Covering a huge circuit from Florida across to Texas, Arizona, New Mexico, Southern California, Utah, and back in just six weeks, they visited most of the National Parks on the way including the Grand Canyon, Joshua Tree, Yosemite, and Guadalupe. At the Grand Canyon, they met an old sankirtan veteran, HH Ganapati Maharaja who has been distributing books there for the past 20 years and who was happy to show them the ropes.


It turns out that all the National Parks in the USA have a “2nd Amendment Zone” or free speech area where anyone can set up and flog their opinions to the general public. Fortunately for the devotees, these happened to be in prominent locations where many visitors pass through. So, they set up their book table with a sign saying “Free Yoga and Meditation Books,” and they offered small books for free while requesting donations for larger ones.

This was Ananta Vallabha’s first time on travelling sankirtan, and sleeping in a van, taking cold bucket showers in the morning, and eating simply, reminded him of doing parikramas in India. Approaching people on book distribution was also a challenge at first, but by Madhu Mangal’s good association, he quickly gained confidence, and was soon off and running on his own. “Getting into book distribution is a little like getting into the cold shower,” Ananta said, “You don’t want to do it, but once you do, you feel amazing! It taught me how to control my mind and just do the service without getting mental about the results.”

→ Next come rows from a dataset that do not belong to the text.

(* ===== verification/VmSpec.v ===== *)
(** * What the page table operations do (src/vm.c)

    [pte_at k d va] is the page table entry of [va] in the page directory [d],
    0 when there is no page table for it.  Mapping and unmapping change that
    function at the intended addresses only, and keep the tree of tables and
    the free list disjoint. *)

From stdpp Require Import prelude gmap strings list.
From Stdlib Require Import ZArith Lia.
From S2P Require Import Prelude Mmu Strings Kalloc Vm.

(** The table a directory entry points to. *)
Definition tbl (pde : Z) : Z := P2V (PTE_ADDR pde).

Definition table_at (k : kmem) (p : Z) (ws : list Z) : Prop :=
  pages k !! p = Some (Words ws) /\ length ws = 1024%nat.

Record ptree (k : kmem) (d : Z) (ws : list Z) : Prop := {
  pt_dir : table_at k d ws;
  pt_tables : forall i pde, aget ws i = Some pde -> present pde = true ->
    exists ts, table_at k (tbl pde) ts;
  pt_not_dir : forall i pde, aget ws i = Some pde -> present pde = true -> tbl pde <> d;
  pt_distinct : forall i j pde pde', aget ws i = Some pde -> aget ws j = Some pde' ->
    present pde = true -> present pde' = true -> tbl pde = tbl pde' -> i = j;
}.

Definition word_at (k : kmem) (p i : Z) : Z :=
  match pages k !! p with
  | Some (Words ws) => default 0 (aget ws i)
  | _ => 0
  end.

Definition pte_at (k : kmem) (d va : Z) : Z :=
  let pde := word_at k d (PDX va) in
  if present pde then word_at k (tbl pde) (PTX va) else 0.

Lemma table_word k p ws i :
  table_at k p ws -> 0 <= i < 1024 -> aget ws i = Some (word_at k p i).
Proof.
  intros [Hp Hlen] Hi. unfold word_at. rewrite Hp.
  unfold aget. destruct (Z.ltb_spec i 0); [lia|].
  destruct (lookup_lt_is_Some_2 ws (Z.to_nat i)) as [w Hw]; [lia|]. by rewrite Hw.
Qed.

Lemma rdw_run k p ws i c :
  table_at k p ws -> 0 <= i < 1024 -> rdw p i c k = Ok (word_at k p i) c k.
Proof.
  intros Ht Hi. unfold rdw. mrun. destruct Ht as [Hp Hlen]. rewrite Hp. unfold rd.
  rewrite (table_word k p ws) by done. done.
Qed.

Definition setword (p i v : Z) (ws : list Z) (k : kmem) : kmem :=
  k <| pages ::= <[p := Words (<[Z.to_nat i := v]> ws)]> |>.

Lemma wrw_run k p ws i v c :
  table_at k p ws -> 0 <= i < 1024 -> wrw p i v c k = Ok tt c (setword p i v ws k).
Proof.
  intros [Hp Hlen] Hi. unfold wrw, wr. mrun. rewrite Hp, aset_in by lia. mrun. done.
Qed.
(* ===== verification/Layout.v ===== *)
(** * Little-endian words in a disk block

    The C code lays structs over the bytes of a block; here a field is read
    and written through [get_le] and [put_le]. *)

From stdpp Require Import prelude list.
From Stdlib Require Import ZArith Lia.
From S2P Require Import Prelude.

(** The value of bytes [bs], least significant first. *)
Fixpoint of_bytes (bs : list Z) : Z :=
  match bs with [] => 0 | b :: bs' => b + 256 * of_bytes bs' end.

(** The [n] low bytes of [v]. *)
Fixpoint to_bytes (n : nat) (v : Z) : list Z :=
  match n with O => [] | S n' => v mod 256 :: to_bytes n' (v / 256) end.

Definition get_le (n : nat) (bs : list Z) (off : nat) : Z := of_bytes (take n (drop off bs)).
Definition put_le (n : nat) (bs : list Z) (off : nat) (v : Z) : list Z :=
  take off bs ++ to_bytes n v ++ drop (off + n) bs.

Abbreviation get32 := (get_le 4).
Abbreviation get16 := (get_le 2).
Abbreviation put32 := (put_le 4).
Abbreviation put16 := (put_le 2).

Lemma length_to_bytes n v : length (to_bytes n v) = n.
Proof. revert v. induction n as [|n IH]; intros v; simpl; [done|]. by rewrite IH. Qed.

Lemma of_to_bytes n v : of_bytes (to_bytes n v) = v mod 256 ^ Z.of_nat n.
Proof.
  revert v. induction n as [|n IH]; intros v; [simpl; by rewrite Z.mod_1_r|].
  cbn [to_bytes of_bytes]. rewrite IH, Nat2Z.inj_succ, Z.pow_succ_r by lia.
  rewrite Z.rem_mul_r by lia. lia.
Qed.

Lemma of_to_bytes_small n v : 0 <= v < 256 ^ Z.of_nat n -> of_bytes (to_bytes n v) = v.
Proof. intros Hv. by rewrite of_to_bytes, Z.mod_small. Qed.

Lemma length_put_le n bs off v : (off + n <= length bs)%nat -> length (put_le n bs off v) = length bs.
Proof.
  intros Hl. unfold put_le. rewrite !length_app, length_take, length_drop, length_to_bytes. lia.
Qed.

(** ** Fields that do not overlap *)

Lemma get_put_same n bs off v :
  (off + n <= length bs)%nat -> get_le n (put_le n bs off v) off = v mod 256 ^ Z.of_nat n.
Proof.
  intros Hl. unfold get_le, put_le. rewrite drop_app_length'; [|rewrite length_take; lia].
  rewrite take_app_length' by (by rewrite length_to_bytes). apply of_to_bytes.
Qed.

Lemma take_drop_put n m bs off off' v :
  (off + n <= length bs)%nat -> (off' + m <= off \/ off + n <= off')%nat ->
  take m (drop off' (put_le n bs off v)) = take m (drop off' bs).
Proof.
  intros Hl Hd. apply list_eq. intros i. rewrite !lookup_take. case_decide as Hi; [|done].
  rewrite !lookup_drop. unfold put_le. destruct Hd as [Hd|Hd].
  - rewrite lookup_app_l by (rewrite length_take; lia). by rewrite lookup_take_lt by lia.
  - rewrite lookup_app_r by (rewrite length_take; lia). rewrite length_take, min_l by lia.
    rewrite lookup_app_r by (rewrite length_to_bytes; lia). rewrite length_to_bytes, lookup_drop.
    f_equal. lia.
Qed.

Lemma get_put_other n m bs off off' v :
  (off + n <= length bs)%nat -> (off' + m <= off \/ off + n <= off')%nat ->
  get_le m (put_le n bs off v) off' = get_le m bs off'.
Proof. intros Hl Hd. unfold get_le. by rewrite take_drop_put. Qed.

Lemma of_bytes_range bs : Forall (fun b => 0 <= b < 256) bs -> 0 <= of_bytes bs < 256 ^ Z.of_nat (length bs).
Proof.
  induction 1 as [|b bs Hb _ IH]; [simpl; lia|].
  cbn [of_bytes length]. rewrite Nat2Z.inj_succ, Z.pow_succ_r by lia. lia.
Qed.

Lemma to_of_bytes bs : Forall (fun b => 0 <= b < 256) bs -> to_bytes (length bs) (of_bytes bs) = bs.
Proof.
  induction 1 as [|b bs Hb _ IH]; [done|]. cbn [of_bytes length to_bytes].
  replace (b + 256 * of_bytes bs) with (of_bytes bs * 256 + b) by lia.
  rewrite Z.div_add_l, (Z.div_small b), Z.add_0_r by lia.
  rewrite Z.add_comm, Z.mod_add, Z.mod_small by lia. by rewrite IH.
Qed.
(* ===== verification/StoreLog.v ===== *)
(** * The log implements the block store (src/log.c)

    [lrel] relates the log and the abstract cache below it to [atx]; every
    operation of the store does what [BlockStoreOk] says, and the end of a
    transaction is atomic. *)

From stdpp Require Import prelude gmap strings list.
From Stdlib Require Import ZArith Lia.
From S2P Require Import Prelude Sleeplock Bio BioSpec Layout Log LogSpec LogAtomic LogWitness Store.

Section LogStore.
Context {C : Type} `{BlockCache C}.

Record lrel (l : log) (k : acache) (a : atx) : Prop := {
  lr_placed : placed l k;
  lr_start : lstart l = tstart a;
  lr_lsize : lsize l = tlen a;
  lr_size : asize k = tsize a;
  lr_ops : outstanding l = tops a;
  lr_idle : committing l = 0;
  lr_nodup : NoDup (logged l);
  lr_log : tlog a = list_to_set (logged l);
  lr_home : forall b, b ∈ logged l -> usable a b;
  lr_clear : header_n (adisk k (lstart l)) = 0;
  lr_held : theld a = (fun h => (hblock h, hdata h)) <$> aheld k;
  lr_dirty : forall i h, aheld k !! i = Some h -> (hdirty h = true <-> hblock h ∈ logged l) /\ usable a (hblock h);
  lr_uniq : forall i j h h', aheld k !! i = Some h -> aheld k !! j = Some h' -> hblock h = hblock h' -> i = j;
  lr_pins : forall x, is_Some (pins k !! x) <-> x ∈ logged l /\ unheld k x;
  lr_view : forall x, usable a x -> unheld k x -> tview a x = aview k x;
  lr_clean : forall i h, aheld k !! i = Some h -> hblock h ∉ logged l -> tview a (hblock h) = adisk k (hblock h);
  lr_vlen : forall x, usable a x -> length (tview a x) = 512%nat;
  lr_dur : tdur a = adisk k;
}.
(* ===== verification/FsLogic.v ===== *)
(** * Reasoning about file system code

    [fwp m ic a Q]: from an inode cache [ic] and a block store with the abstract
    state [a], [m] runs to the end without a disk write, and its result and the
    new states satisfy [Q].  The rules are those of the operations of the block
    store; [budget] accounts for the blocks of the transaction. *)

From stdpp Require Import prelude gmap strings list.
From Stdlib Require Import ZArith Lia.
From S2P Require Import Prelude Sleeplock Bio BioSpec Layout Log LogSpec Store Fs.

(** Block [x] written with contents [d] in the transaction. *)
Definition a_write (a : atx) (x : Z) (d : list Z) : atx :=
  a <| tview ::= fun v => tset v x d |> <| tlog ::= fun l => l ∪ {[x]} |>.

Lemma tset_same v x d : tset v x d x = d.
Proof. unfold tset. by rewrite Z.eqb_refl. Qed.

Lemma tset_other v x d y : y <> x -> tset v x d y = v y.
Proof. intros Hne. unfold tset. by destruct (Z.eqb_spec y x). Qed.

(** The number of blocks the operation may write. *)
Class Cap := cap : nat.

(** A buffer can be taken. *)
Definition read_room (a : atx) : Prop := (size (tlog a) + size (theld a) < NBUF)%nat.

Section Budget.
Context {K : Cap}.

(** The transaction has room for [n] blocks besides those of [P], which may be
    written any number of times. *)
Record budget (P : gset Z) (a : atx) (n : nat) : Prop := {
  bg_cap : (size (tlog a ∪ P) + n <= cap)%nat;
  bg_cache : (size (tlog a ∪ P) + n <= 26)%nat;
  bg_log : Z.of_nat (size (tlog a ∪ P) + n) < tlen a - 1;
  bg_held : (size (theld a) <= 2)%nat;
  bg_ops : 1 <= tops a;
}.

Lemma budget_log_room P a n : budget P a n -> log_room a.
Proof.
  intros [_ Hc Hl _ _]. assert (size (tlog a) <= size (tlog a ∪ P))%nat by (apply subseteq_size; set_solver).
  split; lia.
Qed.

Lemma budget_read_room P a n : budget P a n -> read_room a.
Proof.
  intros [_ Hc _ Hh _]. assert (size (tlog a) <= size (tlog a ∪ P))%nat by (apply subseteq_size; set_solver).
  unfold read_room, NBUF. lia.
Qed.

Lemma budget_le P a n m : budget P a n -> (m <= n)%nat -> budget P a m.
Proof. intros [] Hm. split; try done; lia. Qed.

(** Writing a block of [P] is free, another one costs one. *)
Lemma budget_free P a n x d : budget P a n -> x ∈ tlog a ∪ P -> budget P (a_write a x d) n.
Proof.
  intros [Hk Hc Hl Hh Ho] Hx. assert (He : tlog (a_write a x d) ∪ P = tlog a ∪ P) by (simpl; set_solver).
  split; rewrite ?He; done.
Qed.

Lemma budget_write P a n x d : budget P a (S n) -> budget P (a_write a x d) n.
Proof.
  intros [Hk Hc Hl Hh Ho]. assert (He : (size (tlog (a_write a x d) ∪ P) <= S (size (tlog a ∪ P)))%nat).
  { replace (tlog (a_write a x d) ∪ P) with ((tlog a ∪ P) ∪ {[x]}) by (simpl; set_solver).
    destruct (decide (x ∈ tlog a ∪ P)).
    - replace (tlog a ∪ P ∪ {[x]}) with (tlog a ∪ P) by set_solver. lia.
    - rewrite size_union, size_singleton by set_solver. lia. }
  split; try done; simpl in *; lia.
Qed.

(** A block of the transaction stays in it. *)
Lemma log_keep P a x d y : y ∈ tlog a ∪ P -> y ∈ tlog (a_write a x d) ∪ P.
Proof. simpl. set_solver. Qed.

Lemma log_mono a x d y : y ∈ tlog a -> y ∈ tlog (a_write a x d).
Proof. simpl. set_solver. Qed.

Lemma log_self a x d : x ∈ tlog (a_write a x d).
Proof. simpl. set_solver. Qed.

End Budget.

Section Logic.
Context {B : Type} `{BlockStoreOk B} (SB : superblock).
Implicit Types (ic : list inode) (a : atx).

Definition fwp {A} (m : M (fsstate B) A) ic a (Q : A -> list inode -> atx -> Prop) : Prop :=
  forall b t, t_rel b a -> exists r ev b' ic' a',
    m (Ctx [] t) (mkfs ic SB b) = Ok r (Ctx [] (t ++ ev)) (mkfs ic' SB b') /\
    disk_writes ev = [] /\ t_rel b' a' /\ Q r ic' a'.

Lemma fwp_ret {A} (r : A) ic a (Q : A -> list inode -> atx -> Prop) : Q r ic a -> fwp (mret r) ic a Q.
Proof. intros HQ b t Hr. exists r, [], b, ic, a. by rewrite app_nil_r. Qed.

Lemma fwp_bind {A A'} (m : M (fsstate B) A) (f : A -> M (fsstate B) A') ic a Q :
  fwp m ic a (fun r ic' a' => fwp (f r) ic' a' Q) -> fwp (m ≫= f) ic a Q.
Proof.
  intros Hm b t Hr. destruct (Hm b t Hr) as (r & ev & b' & ic' & a' & Hrun & Hw & Hr' & Hf).
  destruct (Hf b' (t ++ ev) Hr') as (r2 & ev2 & b2 & ic2 & a2 & Hrun2 & Hw2 & Hr2 & HQ).
  exists r2, (ev ++ ev2), b2, ic2, a2. rewrite bindE, Hrun. cbn [obind].
  rewrite Hrun2, app_assoc, disk_writes_app, Hw, Hw2. done.
Qed.

Lemma fwp_mono {A} (m : M (fsstate B) A) ic a (Q Q' : A -> list inode -> atx -> Prop) :
  fwp m ic a Q -> (forall r ic' a', Q r ic' a' -> Q' r ic' a') -> fwp m ic a Q'.
Proof.
  intros Hm HQ b t Hr. destruct (Hm b t Hr) as (r & ev & b' & ic' & a' & Hrun & Hw & Hr' & Hf).
  exists r, ev, b', ic', a'. auto.
Qed.

(** A fact every related store gives. *)
Lemma fwp_rel {A} (m : M (fsstate B) A) ic a Q :
  (forall b, t_rel b a -> fwp m ic a Q) -> fwp m ic a Q.
Proof. intros Hm b t Hr. by apply (Hm b). Qed.

Lemma fwp_getsb ic a (Q : superblock -> list inode -> atx -> Prop) : Q SB ic a -> fwp getsb ic a Q.
Proof. intros HQ b t Hr. exists SB, [], b, ic, a. by rewrite app_nil_r. Qed.

Lemma fwp_geti ip i ic a (Q : inode -> list inode -> atx -> Prop) :
  ic !! ip = Some i -> Q i ic a -> fwp (geti ip) ic a Q.
Proof.
  intros Hi HQ b t Hr. exists i, [], b, ic, a. rewrite app_nil_r. unfold geti. mrun. simpl. by rewrite Hi.
Qed.

Lemma fwp_modi ip i f ic a (Q : unit -> list inode -> atx -> Prop) :
  ic !! ip = Some i -> Q tt (<[ip := f i]> ic) a -> fwp (modi ip f) ic a Q.
Proof.
  intros Hi HQ b t Hr. exists tt, [], b, (<[ip := f i]> ic), a. rewrite app_nil_r.
  unfold modi, geti. mrun. simpl. by rewrite Hi.
Qed.

Lemma fwp_option {A} (o : option A) (r : A) ic a (Q : A -> list inode -> atx -> Prop) :
  o = Some r -> Q r ic a -> fwp (of_option o) ic a Q.
Proof. intros -> HQ. by apply fwp_ret. Qed.

(** ** The operations of the store *)

Lemma onb_run {A} (m : M B A) c ic b r c' b' :
  m c b = Ok r c' b' -> onb m c (mkfs ic SB b) = Ok r c' (mkfs ic SB b').
Proof. intros Hm. unfold onb, zoom. simpl. by rewrite Hm. Qed.

Lemma fwp_bread x ic a (Q : nat -> list inode -> atx -> Prop) :
  usable a x -> t_unheld a x -> read_room a ->
  (forall i, theld a !! i = None -> Q i ic (a <| theld ::= <[i := (x, tview a x)]> |>)) ->
  fwp (onb (t_bread ROOTDEV x)) ic a Q.
Proof.
  intros Hx Hu Hs HQ b t Hr. destruct (t_bread_ok b a x t Hr Hx Hu Hs) as (i & b' & ev & Hrun & Hw & Hi & Hr').
  exists i, ev, b', ic, (a <| theld ::= <[i := (x, tview a x)]> |>).
  split_and!; [by apply onb_run|done|exact Hr'|by apply HQ].
Qed.

Lemma fwp_data i x d ic a (Q : list Z -> list inode -> atx -> Prop) :
  theld a !! i = Some (x, d) -> (length d = 512%nat -> Q d ic a) -> fwp (onb (t_data i)) ic a Q.
Proof.
  intros Hi HQ b t Hr. destruct (t_data_ok b a i x d (Ctx [] t) Hr Hi) as (Hrun & Hlen & _).
  exists d, [], b, ic, a. rewrite app_nil_r. split_and!; [by apply onb_run|done|done|by apply HQ].
Qed.

Lemma fwp_setdata i x d d' ic a (Q : unit -> list inode -> atx -> Prop) :
  theld a !! i = Some (x, d) -> length d' = 512%nat -> Q tt ic (a <| theld ::= <[i := (x, d')]> |>) ->
  fwp (onb (t_setdata i d')) ic a Q.
Proof.
  intros Hi Hl HQ b t Hr. destruct (t_setdata_ok b a i x d d' (Ctx [] t) Hr Hi Hl) as (b' & Hrun & Hr').
  exists tt, [], b', ic, (a <| theld ::= <[i := (x, d')]> |>). rewrite app_nil_r.
  split_and!; [by apply onb_run|done|exact Hr'|done].
Qed.

Lemma fwp_log_write i x d ic a (Q : unit -> list inode -> atx -> Prop) :
  theld a !! i = Some (x, d) -> log_room a -> 1 <= tops a -> Q tt ic (a <| tlog ::= fun l => l ∪ {[x]} |>) ->
  fwp (onb (t_log_write i)) ic a Q.
Proof.
  intros Hi Hl Ho HQ b t Hr. destruct (t_log_write_ok b a i x d t Hr Hi Hl Ho) as (b' & Hrun & Hr').
  exists tt, [], b', ic, (a <| tlog ::= fun l => l ∪ {[x]} |>). rewrite app_nil_r.
  split_and!; [by apply onb_run|done|exact Hr'|done].
Qed.

Lemma fwp_brelse i x d ic a (Q : unit -> list inode -> atx -> Prop) :
  theld a !! i = Some (x, d) -> x ∈ tlog a \/ d = tview a x ->
  Q tt ic (a <| theld ::= delete i |> <| tview ::= fun v => tset v x d |>) ->
  fwp (onb (t_brelse i)) ic a Q.
Proof.
  intros Hi Hx HQ b t Hr. destruct (t_brelse_ok b a i x d t Hr Hi Hx) as (b' & ev & Hrun & Hw & Hr').
  exists tt, ev, b', ic, (a <| theld ::= delete i |> <| tview ::= fun v => tset v x d |>).
  split_and!; [by apply onb_run|done|exact Hr'|done].
Qed.

(** Releasing a buffer that was only read. *)
Lemma fwp_brelse_clean i x ic a (Q : unit -> list inode -> atx -> Prop) :
  theld a !! i = None -> Q tt ic a ->
  fwp (onb (t_brelse i)) ic (a <| theld ::= <[i := (x, tview a x)]> |>) Q.
Proof.
  intros Hi HQ b t Hr. destruct (t_brelse_ok b _ i x (tview a x) t Hr) as (b' & ev & Hrun & Hw & Hr');
    [simpl; apply lookup_insert_eq|by right|].
  exists tt, ev, b', ic, a. split_and!; [by apply onb_run|done| |done].
  apply (t_view_ext _ _ (tview a)) in Hr'.
  - destruct a. cbn in *. by rewrite delete_insert_id in Hr' by done.
  - intros y _. simpl. destruct (decide (y = x)) as [->|]; [by rewrite tset_same|by rewrite tset_other].
Qed.

(** Writing back the contents of a buffer. *)
Lemma fwp_store_block {A} i x d d' (k : M (fsstate B) A) ic a Q :
  theld a !! i = None -> length d' = 512%nat -> log_room a -> 1 <= tops a ->
  fwp k ic (a_write a x d') Q ->
  fwp (onb (t_setdata i d') ;; onb (t_log_write i) ;; onb (t_brelse i) ;; k) ic
    (a <| theld ::= <[i := (x, d)]> |>) Q.
Proof.
  intros Hi Hl Hr Ho HQ. apply fwp_bind. eapply fwp_setdata; [apply lookup_insert_eq|done|].
  apply fwp_bind. eapply fwp_log_write; [apply lookup_insert_eq|exact Hr|exact Ho|].
  apply fwp_bind. eapply fwp_brelse; [apply lookup_insert_eq|left; simpl; set_solver|].
  match goal with |- fwp _ _ ?a' _ => replace a' with (a_write a x d'); [done|] end.
  destruct a. cbn in *. by rewrite insert_insert_eq, delete_insert_id.
Qed.

Lemma fwp_bind_ret {A} (m : M (fsstate B) A) ic a Q : fwp (m ≫= mret) ic a Q -> fwp m ic a Q.
Proof.
  intros Hm b t Hr. destruct (Hm b t Hr) as (r & ev & b' & ic' & a' & Hrun & Hrest).
  exists r, ev, b', ic', a'. split; [|done]. rewrite bindE in Hrun. by destruct (m _ _).
Qed.

(** The same when it is the last thing done. *)
Lemma fwp_store_block_last i x d d' ic a (Q : unit -> list inode -> atx -> Prop) :
  theld a !! i = None -> length d' = 512%nat -> log_room a -> 1 <= tops a ->
  Q tt ic (a_write a x d') ->
  fwp (onb (t_setdata i d') ;; onb (t_log_write i) ;; onb (t_brelse i)) ic
    (a <| theld ::= <[i := (x, d)]> |>) Q.
Proof.
  intros Hi Hl Hr Ho HQ. apply fwp_bind. eapply fwp_setdata; [apply lookup_insert_eq|done|].
  apply fwp_bind. eapply fwp_log_write; [apply lookup_insert_eq|exact Hr|exact Ho|].
  eapply fwp_brelse; [apply lookup_insert_eq|left; simpl; set_solver|].
  match goal with |- Q _ _ ?a' => replace a' with (a_write a x d'); [done|] end.
  destruct a. cbn in *. by rewrite insert_insert_eq, delete_insert_id.
Qed.
End Logic.
(** ** The free map *)

(** The block of the free map that holds the bit of [b], and its position. *)
Definition bmap_block (SB : superblock) (b : Z) : Z := sb_bmapstart SB + b / 4096.
Definition bit_of (d : list Z) (bi : Z) : bool := Z.testbit (byte_at d (bi / 8)) (bi mod 8).

Definition marked (SB : superblock) (v : Z -> list Z) (b : Z) : bool :=
  bit_of (v (bmap_block SB b)) (b mod 4096).

(** The contents of a block of the free map with a bit set or cleared. *)
Definition set_bit (d : list Z) (bi : Z) : list Z :=
  set_byte d (bi / 8) (u8 (Z.lor (byte_at d (bi / 8)) (Z.shiftl 1 (bi mod 8)))).
Definition clear_bit (d : list Z) (bi : Z) : list Z :=
  set_byte d (bi / 8) (u8 (Z.land (byte_at d (bi / 8)) (Z.lnot (Z.shiftl 1 (bi mod 8))))).

Lemma shiftl_1 n : 0 <= n -> Z.shiftl 1 n = 2 ^ n.
Proof. intros Hn. by rewrite Z.shiftl_1_l. Qed.

Lemma bit_of_land d bi :
  (Z.land (byte_at d (bi / 8)) (Z.shiftl 1 (bi mod 8)) =? 0) = negb (bit_of d bi).
Proof.
  pose proof (Z.mod_pos_bound bi 8 ltac:(lia)). rewrite shiftl_1 by lia.
  unfold bit_of. rewrite <- land_pow2 by lia. by rewrite negb_involutive.
Qed.

Lemma byte_at_set d i j v :
  0 <= i < Z.of_nat (length d) -> 0 <= j ->
  byte_at (set_byte d i v) j = if j =? i then v else byte_at d j.
Proof.
  intros Hi Hj. unfold byte_at, set_byte, aget. destruct (Z.ltb_spec j 0); [lia|].
  destruct (Z.eqb_spec j i) as [->|Hne]; [by rewrite list_lookup_insert_eq by lia|].
  by rewrite list_lookup_insert_ne by lia.
Qed.

Lemma testbit_pow2 n m : 0 <= n -> 0 <= m -> Z.testbit (2 ^ n) m = (m =? n).
Proof.
  intros Hn Hm. destruct (Z.eqb_spec m n) as [->|Hne]; [by apply Z.pow2_bits_true|by apply Z.pow2_bits_false, not_eq_sym].
Qed.

Lemma testbit_u8 z n : 0 <= n < 8 -> Z.testbit (u8 z) n = Z.testbit z n.
Proof. intros Hn. unfold u8. by rewrite Z.mod_pow2_bits_low by lia. Qed.

Lemma bit_split bi c : (c / 8 =? bi / 8) && (c mod 8 =? bi mod 8) = (c =? bi).
Proof.
  pose proof (Z.div_mod bi 8 ltac:(lia)). pose proof (Z.div_mod c 8 ltac:(lia)).
  destruct (Z.eqb_spec (c / 8) (bi / 8)), (Z.eqb_spec (c mod 8) (bi mod 8)), (Z.eqb_spec c bi); try done; subst; lia.
Qed.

Even for Madhu, a seasoned book distributor, sankirtan this summer was a little different because instead of the young concert goers that he was used to, most of the people they met at National Parks were families. Surprisingly, the families were very receptive, even more than many of the young people that they met. Parents were happy to stop and let their children look at the books. Nowadays, many children do mindfulness exercises in school, so meditation is something they have had positive experiences with. One little girl, who was only seven years old, was very interested, and her mother bought her a book. She also wanted japa beads, so her mother gave a donation for those, too, and the monks showed her how to chant the Hare Krishna mantra on the beads. The little girl was so grateful that she took out her own little purse and asked her mother if she could give a donation, too. Her mother said, “You can keep your money for ice cream, or you can give it to the monks. It’s up to you.” For the little girl, it was a no-brainer – she happily placed two dollars in the donation basket, as her parents smiled approvingly.

Before leaving on the trip, Madhu and Ananta had made a solemn vow – that every day, even on their days off, they would share Krishna consciousness with at least one person and get that person to chant Hare Krishna. On Lord Nrsimhadeva’s Appearance Day, they were at Guadalupe National Park, and they took the day off to celebrate the festival by cooking a special feast – kichari and sweet rice – which was special for them since they hardly ate cooked food. That day, they met Manny, an open-minded young man who was on a “soul-searching trip” and happened to park beside them. When they offered him prasadam, he not only heartily accepted but came and asked for seconds. Taking this as a sign of natural devotion to Krishna, they welcomed him in for kirtan, and after that showed him some books. Being a Beatles fan, Manny readily took Chant and Be Happy along with the Science of Self Realization, and he also took a set of japa beads. Guadalupe was his first stop, and Manny expressed that he felt it was a good sign that on his trip to find himself that summer, the first thing he found was a couple of Krishna monks. Madhu and Ananta kept in touch with him throughout the trip, and Manny reported that he was chanting every day and that on his next trip, he would try to come visit them at Krishna House.

Manny was just one among the many fortunate souls – from cute little kids to psychic witches to yogis, atheists and Trump supporters – whose hearts were touched and whose lives were changed by an unexpected encounter with two jolly young monks, Srila Prabhupada’s books, and the holy names of Krishna.